In her PACE teaching, Camice focuses on turning complex ideas into both engaging and practical concepts. Her sleep course brings together core neuroscience, cognitive science, and mental health research to show why sleep is fundamental to learning, memory, emotional regulation, and long-term health. Her statistics and R course offers a welcoming introduction to data analysis, guiding students through hands-on coding, thoughtful model-building, and reproducible workflows. She places particular emphasis on demystifying quantitative concepts and reducing the fear often attached to learning statistics.
Her teaching style is collaborative, structured, and grounded in real application. She uses live coding, visual explanations, guided discussions, and step-by-step practice to help students build understanding at their own pace. She encourages curiosity, questions, and experimentation, creating an environment where adult learners feel supported to take intellectual risks. Camice also prioritises accessibility: her materials, exercises, and examples are designed to help students move from passive understanding to active skill.
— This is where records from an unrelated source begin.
(** [str::split] at a slash. *)
Fixpoint segments (path : string) : list string :=
  match path with
  | EmptyString => [EmptyString]
  | String c rest =>
      if Ascii.eqb c "/" then EmptyString :: segments rest
      else match segments rest with
           | s :: ss => String c s :: ss
           | [] => [String c EmptyString]
           end
  end.

(** ** Forms *)

(** Serde's reading of a struct from pairs: an unknown key is passed over, a repeated one is refused, and a
    value present is read even where it may be absent. *)
Definition field (key : string) (fields : list (string * string)) : option (option string) :=
  match snd <$> List.filter (λ p, p.1 =? key)%string fields with
  | [] => Some None
  | [v] => Some (Some v)
  | _ => None
  end.
Definition required (key : string) (fields : list (string * string)) : option string :=
  v ← field key fields; v.
Definition defaulted (key : string) (fields : list (string * string)) : option string :=
  default EmptyString <$> field key fields.
Definition optional {A} (parse : string → option A) (key : string) (fields : list (string * string))
  : option (option A) :=
  v ← field key fields;
  match v with Some s => Some <$> parse s | None => Some None end.

(** [u32::from_str]. *)
Definition parse_u32 (s : string) : option Z :=
  d ← match s with
      | String c digits => NilZero.uint_of_string (if Ascii.eqb c "+" then digits else s)
      | EmptyString => None
      end;
  let z := Z.of_uint d in
  if z <? 2 ^ 32 then Some z else None.

Definition login_query (fields : list (string * string)) : option (option string) := optional Some "next" fields.
Definition overview_query (fields : list (string * string)) : option (option string) := optional Some "group" fields.
Definition unknowns_query (fields : list (string * string)) : option (option string) := optional Some "tab" fields.
Definition project_query (fields : list (string * string)) : option string := required "slug" fields.

Definition tx_query (fields : list (string * string)) : option TxQuery :=
  page ← optional parse_u32 "page" fields;
  from ← optional Some "from" fields;
  to ← optional Some "to" fields;
  min_gas_saved ← optional parse_i64 "min_gas_saved" fields;
  Some (mkTxQuery page from to min_gas_saved).

Record CellQuery := mkCellQuery { cq_address : string; cq_chain_id : option Z }.
Definition cell_query (fields : list (string * string)) : option CellQuery :=
  address ← required "address" fields;
  chain_id ← optional parse_i64 "chain_id" fields;
  Some (mkCellQuery address chain_id).

Record LoginForm := mkLoginForm { lf_username : string; lf_password : string; lf_next : option string }.
Definition login_form (fields : list (string * string)) : option LoginForm :=
  name ← required "username" fields;
  password ← required "password" fields;
  next ← optional Some "next" fields;
  Some (mkLoginForm name password next).

Definition data_floor_form (fields : list (string * string)) : option string := defaulted "floor" fields.

Record OrgCreateForm := mkOrgCreateForm { oc_org_slug : string; oc_org_name : string }.
Definition org_create_form (fields : list (string * string)) : option OrgCreateForm :=
  slug ← defaulted "org_slug" fields;
  name ← required "org_name" fields;
  Some (mkOrgCreateForm slug name).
Beyond her teaching with PACE and CRIT, Camice has a long record of supporting diverse student communities at Cambridge. She has founded an academic writing group, cofounded a mentoring program, led outreach initiatives for underrepresented students, and provided extensive one-to-one guidance on research design, statistical analysis, and academic development. Her wider community work, including roles in local governance and arts organisations, continues to shape her thoughtful, people-centred approach.
In every part of her academic and community life, Camice aims to help others recognise their own abundant potential. Whether she is teaching sleep science, statistics, or research methods, her goal is the same: to empower people with the tools and confidence to understand the world more clearly and contribute to it with purpose.